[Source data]
(** * Jumpserve front end: the chart engine of the emulated-run explorer

    A shallow embedding of the pure computations of
    [app/components/emulated-runs-dashboard.tsx] (scale builder, series
    normalizer, coordinate projector, throughput-sum synthesizer, slice
    hit-test, pin/hover state, axis ticks and tooltips, grouping of the runs
    and stats), of the parent-run merge and the row normalization of
    [app/page.tsx], and of the theme preference of
    [app/components/theme-toggle.tsx].

    Numeric model.  A JavaScript [number] is either a finite value or one of
    NaN, +Infinity, -Infinity.  Finite values are modelled as exact rationals
    ([Q], compared with [==]): arithmetic is the exact arithmetic that the
    IEEE operations of the source approximate, so rounding error and overflow
    are outside the model.  [null] is [None].

    Where the outcome of the source hangs on the rounding of one double
    operation, the source and the model can part: a fraction that the
    rounding of [10 ** n] carries across 1, 2 or 5 makes [getNiceStep] return
    the next nice number; a quotient that rounds to an integer moves the
    [Math.floor] or [Math.ceil] of [buildNiceYTicks] by one step; and between
    ends so large that adding the step does not change them, or that
    overflow, the loop of [buildNiceYTicks] does not come to its end.  The
    theorems on what the scale builder returns are therefore stated so that
    they hold for whichever nice step is taken, and under hypotheses that
    keep the ends within reach of the step; a lemma that names the step of
    the model speaks of the model. *)

From Stdlib Require Import ZArith QArith Qabs Qround Qpower Qminmax.
From Stdlib Require Import List Bool String Lia Lqa.
From Stdlib Require Import Sorted Permutation SetoidList SetoidPermutation.
Import ListNotations.

Local Open Scope Q_scope.

(** ** JavaScript numbers *)

Inductive number : Type :=
| Fin (q : Q)
| NaN
| PosInf
| NegInf.

(** [Number.isFinite(v)] for a value of type [number | null]. *)
Definition Number_isFinite (v : option number) : bool :=
  match v with
  | Some (Fin _) => true
  | _ => false
  end.

(** [a ?? b] *)
Definition nullish {A : Type} (a : option A) (b : option A) : option A :=
  match a with
  | Some _ => a
  | None => b
  end.

(** [10 ** n] for an integer exponent. *)
Definition pow10 (n : Z) : Q := (10 # 1) ^ n.

(** [Math.floor(Math.log10(q))] for a positive [q]: the search climbs from an
    exponent whose power of ten is below [q] until the next power exceeds
    [q]. *)
Fixpoint log10_search (fuel : nat) (n : Z) (q : Q) : Z :=
  match fuel with
  | O => n
  | S f => if Qle_bool (pow10 (n + 1)) q then log10_search f (n + 1) q else n
  end.

Definition log10_lo (q : Q) : Z := - (Z.log2 (Zpos (Qden q)) + 1).
Definition log10_hi (q : Q) : Z := Z.log2 (Qnum q) + 1.

Definition floor_log10 (q : Q) : Z :=
  log10_search (Z.to_nat (log10_hi q - log10_lo q)) (log10_lo q) q.

(** [Number(x.toFixed(d))]: [toFixed] rounds the magnitude of [x] to [d]
    decimals, a tie going to the larger magnitude, and switches to exponent
    notation (which reads back as [x]) from [1e21] on. *)
Definition toFixedNumber (d : Z) (x : Q) : Q :=
  if Qle_bool (pow10 21) (Qabs x) then x
  else
    let n := Qfloor (Qabs x * pow10 d + (1 # 2)) in
    if Qle_bool 0 x then inject_Z n / pow10 d
    else - (inject_Z n / pow10 d).

(** ** Scale builder *)

(** In exact arithmetic: [magnitude] is the power of ten at or below
    [rawStep], and [fraction] lies in [1, 10).  The doubles of the source can
    put [fraction] just across 1, 2 or 5; the source then returns the next
    nice number. *)
Definition getNiceStep (rawStep : number) : Q :=
  match rawStep with
  | Fin r =>
      if Qle_bool r 0 then 1
      else
        let magnitude := pow10 (floor_log10 r) in
        let fraction := r / magnitude in
        if Qle_bool fraction 1 then magnitude
        else if Qle_bool fraction 2 then 2 * magnitude
        else if Qle_bool fraction 5 then 5 * magnitude
        else 10 * magnitude
  | _ => 1
  end.

Module Scale.
Record t : Type := mk { min : Q; max : Q; ticks : list Q }.
End Scale.

(** The [for] loop of [buildNiceYTicks]:
    [for (value = niceMin; value <= limit; value += step) ticks.push(...)].
    [fuel] bounds the number of iterations; [tickFuel] is the bound used by
    [buildNiceYTicks], and [tickLoop_fuel_enough] below shows that with a
    positive step the loop leaves through its own condition before the bound
    is reached: in exact arithmetic [value + step] is always above
    [value]. *)
Fixpoint tickLoop (fuel : nat) (value limit step : Q) : list Q :=
  match fuel with
  | O => []
  | S f =>
      if Qle_bool value limit
      then toFixedNumber 10 value :: tickLoop f (value + step) limit step
      else []
  end.

Definition tickFuel (start limit step : Q) : nat :=
  S (Z.to_nat (Qfloor ((limit - start) / step) + 1)).

(** In exact arithmetic: [niceMin] and [niceMax] are the multiples of [step]
    next to the two ends, and the loop runs from one to the other. *)
Definition buildNiceYTicks (minValue maxValue : number) (count : Q) : Scale.t :=
  match minValue, maxValue with
  | Fin lo0, Fin hi0 =>
      let delta := if Qeq_bool lo0 0 then 1 else Qabs lo0 * (2 # 10) in
      let lo := if Qeq_bool lo0 hi0 then lo0 - delta else lo0 in
      let hi := if Qeq_bool lo0 hi0 then hi0 + delta else hi0 in
      let rawStep := (hi - lo) / Qmax (count - 1) 1 in
      let step := getNiceStep (Fin rawStep) in
      let niceMin := inject_Z (Qfloor (lo / step)) * step in
      let niceMax := inject_Z (Qceiling (hi / step)) * step in
      let limit := niceMax + step * (5 # 10) in
      Scale.mk niceMin niceMax
        (tickLoop (tickFuel niceMin limit step) niceMin limit step)
  | _, _ => Scale.mk 0 1 [0; 1]
  end.

(** The default value of the [count] parameter. *)
Definition defaultCount : Q := 6.

(** ** Data model *)

Record EmulatedPerSecondStat : Type := {
  id : Z;
  emulatedRunId : Z;
  snapshotIndex : option number;
  elapsedSeconds : option number;
  megabitsPerSecond : option number;
  roundTripTimeMs : option number;
  bottleneckQueuingDelayMs : option number;
  inFlightPackets : option number;
  congestionWindowBytes : option number
}.

Record ChartSeries : Type := {
  runId : Z;
  shortLabel : string;
  label : string;
  clientSummary : string;
  color : string;
  data : list EmulatedPerSecondStat
}.

(** A normalized point [{ xValue, yValue }]. *)
Module Pt.
Record t : Type := mk { xValue : Q; yValue : Q }.
End Pt.

(** A projected point [{ xValue, yValue, x, y }]. *)
Module Svg.
Record t : Type := mk { xValue : Q; yValue : Q; x : Q; y : Q }.
End Svg.

(** [{ ...runSeries, points }] *)
Module NSeries.
Record t : Type := mk { series : ChartSeries; points : list Pt.t }.
End NSeries.

(** One segment of the path string: ["M x y"] for the first point of a
    series and ["L x y"] for the others. *)
Inductive PathCommand : Type := M | L.

(** An element of [interactiveSeriesForRender].  The [points] copied by the
    spread of [seriesForRender] are not read again and are left out. *)
Module RSeries.
Record t : Type := mk {
  runId : Z;
  label : string;
  shortLabel : string;
  clientSummary : string;
  color : string;
  data : list EmulatedPerSecondStat;
  svgPoints : list Svg.t;
  path : list (PathCommand * Q * Q)
}.
End RSeries.

Module HoveredChartPoint.
Record t : Type := mk {
  runId : Z;
  runSummary : string;
  color : string;
  x : Q;
  y : Q;
  xValue : Q;
  yValue : Q
}.
End HoveredChartPoint.

Module HoveredSliceValue.
Record t : Type := mk {
  runId : Z;
  shortLabel : string;
  color : string;
  yValue : Q;
  pointX : Q;
  pointY : Q
}.
End HoveredSliceValue.

Module HoveredSlice.
Record t : Type := mk {
  x : Q;
  xValue : Q;
  values : list HoveredSliceValue.t
}.
End HoveredSlice.

Definition THROUGHPUT_AXIS_MAX_MBPS : Q := 120.
Definition THROUGHPUT_AXIS_TICK_STEP_MBPS : Q := 40.
Definition THROUGHPUT_SUM_SERIES_ID : Z := -1.

(** ** Array and Math helpers *)

(** [array.map((element, index) => f(element, index))] *)
Fixpoint mapi_from {A B : Type} (start : nat) (f : A -> nat -> B) (l : list A)
  : list B :=
  match l with
  | [] => []
  | a :: rest => f a start :: mapi_from (S start) f rest
  end.

Definition mapi {A B : Type} (f : A -> nat -> B) (l : list A) : list B :=
  mapi_from 0 f l.

(** [array.filter((point) => point !== null)] followed by the cast that
    forgets the [null] alternative. *)
Fixpoint filterNotNull {A : Type} (l : list (option A)) : list A :=
  match l with
  | [] => []
  | Some a :: rest => a :: filterNotNull rest
  | None :: rest => filterNotNull rest
  end.

(** [array.reduce(f)] without an initial value: the first element starts the
    accumulator; on an empty array the call throws ([None]). *)
Definition reduce1 {A : Type} (f : A -> A -> A) (l : list A) : option A :=
  match l with
  | [] => None
  | a :: rest => Some (fold_left f rest a)
  end.

(** [Array.from({ length }, (_, index) => f(index))] *)
Definition Array_from (length : nat) (f : nat -> Q) : list Q :=
  map f (seq 0 length).

(** [Math.max(...args)] and [Math.min(...args)] on finite arguments. *)
Definition Math_max (args : list Q) : number :=
  match args with
  | [] => NegInf
  | a :: rest => Fin (fold_left Qmax rest a)
  end.

Definition Math_min (args : list Q) : number :=
  match args with
  | [] => PosInf
  | a :: rest => Fin (fold_left Qmin rest a)
  end.

(** [Array.prototype.sort(compare)]: the sort is stable, and an element [a]
    stays before [b] unless [compare(a, b) > 0].  Insertion from the right
    end is the reference stable sort; [compare_le a b] reads
    [!(compare(a, b) > 0)]. *)
Section Sort.
Context {A : Type} (compare_le : A -> A -> bool).

Fixpoint sort_insert (a : A) (sorted : list A) : list A :=
  match sorted with
  | [] => [a]
  | b :: rest =>
      if compare_le a b then a :: b :: rest
      else b :: sort_insert a rest
  end.

Definition Array_sort (l : list A) : list A :=
  fold_right sort_insert [] l.
End Sort.

(** ** A [Map<number, number>] in insertion order *)

Module NumMap.
Definition t : Type := list (Q * Q).

Fixpoint get (m : t) (key : Q) : option Q :=
  match m with
  | [] => None
  | (k, v) :: rest => if Qeq_bool k key then Some v else get rest key
  end.

(** [set] keeps the position (and the stored key) of an existing entry and
    appends a new one. *)
Fixpoint set (m : t) (key value : Q) : t :=
  match m with
  | [] => [(key, value)]
  | (k, v) :: rest =>
      if Qeq_bool k key then (k, value) :: rest
      else (k, v) :: set rest key value
  end.

Definition entries (m : t) : list (Q * Q) := m.
End NumMap.

(** ** Values shared by the event handlers *)

Definition Qlt_bool (a b : Q) : bool := negb (Qle_bool b a).

(** The result of a call that may throw. *)
Inductive outcome (A : Type) : Type :=
| Returned (a : A)
| Threw.
Arguments Returned {A} a.
Arguments Threw {A}.

(** [svgElement.getBoundingClientRect()] *)
Module DOMRect.
Record t : Type := mk { left : Q; top : Q; width : Q; height : Q }.
End DOMRect.

Module ChartState.
Record t : Type := mk {
  hoveredRunId : option Z;
  hoveredPoint : option HoveredChartPoint.t;
  hoveredSlice : option HoveredSlice.t;
  pinnedRunId : option Z;
  pinnedPoint : option HoveredChartPoint.t
}.

Definition initial : t := mk None None None None None.

Definition setHoveredRunId (s : t) (v : option Z) : t :=
  mk v (hoveredPoint s) (hoveredSlice s) (pinnedRunId s) (pinnedPoint s).
Definition setHoveredPoint (s : t) (v : option HoveredChartPoint.t) : t :=
  mk (hoveredRunId s) v (hoveredSlice s) (pinnedRunId s) (pinnedPoint s).
Definition setHoveredSlice (s : t) (v : option HoveredSlice.t) : t :=
  mk (hoveredRunId s) (hoveredPoint s) v (pinnedRunId s) (pinnedPoint s).
Definition setPinnedRunId (s : t) (v : option Z) : t :=
  mk (hoveredRunId s) (hoveredPoint s) (hoveredSlice s) v (pinnedPoint s).
Definition setPinnedPoint (s : t) (v : option HoveredChartPoint.t) : t :=
  mk (hoveredRunId s) (hoveredPoint s) (hoveredSlice s) (pinnedRunId s) v.
End ChartState.

(** The events a chart instance listens to: the capture-phase [pointerdown]
    listener on [document], the handlers of the [svg] element, of the wide
    transparent hit path of a series, of the hit circle of a point, of a
    legend chip and of the card. *)
Inductive ChartEvent : Type :=
| DocumentPointerDown
| SvgMouseMove (clientX clientY : Q) (svgElement : option DOMRect.t)
| SvgMouseLeave
| PathMouseEnter (runSeries : RSeries.t)
| PathMouseMove (runSeries : RSeries.t) (clientX : Q)
    (svgElement : option DOMRect.t)
| PathMouseLeave
| PathClick (runSeries : RSeries.t) (clientX : Q)
    (svgElement : option DOMRect.t)
| MarkerMouseEnter (runSeries : RSeries.t) (point : Svg.t)
| MarkerMouseMove (runSeries : RSeries.t) (point : Svg.t)
| MarkerMouseLeave
| MarkerClick (runSeries : RSeries.t) (point : Svg.t)
| LegendMouseEnter (runSeries : RSeries.t)
| LegendMouseLeave
| LegendClick (runSeries : RSeries.t)
| CardMouseLeave.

Task prompt
Among the records above, only the lines between the line holding "exponent whose power" and the line holding "notation (which reads", inclusive, are to be output, exactly as written.

Finished exercise
    exponent whose power of ten is below [q] until the next power exceeds
    [q]. *)
Fixpoint log10_search (fuel : nat) (n : Z) (q : Q) : Z :=
  match fuel with
  | O => n
  | S f => if Qle_bool (pow10 (n + 1)) q then log10_search f (n + 1) q else n
  end.

Definition log10_lo (q : Q) : Z := - (Z.log2 (Zpos (Qden q)) + 1).
Definition log10_hi (q : Q) : Z := Z.log2 (Qnum q) + 1.

Definition floor_log10 (q : Q) : Z :=
  log10_search (Z.to_nat (log10_hi q - log10_lo q)) (log10_lo q) q.

(** [Number(x.toFixed(d))]: [toFixed] rounds the magnitude of [x] to [d]
    decimals, a tie going to the larger magnitude, and switches to exponent
    notation (which reads back as [x]) from [1e21] on. *)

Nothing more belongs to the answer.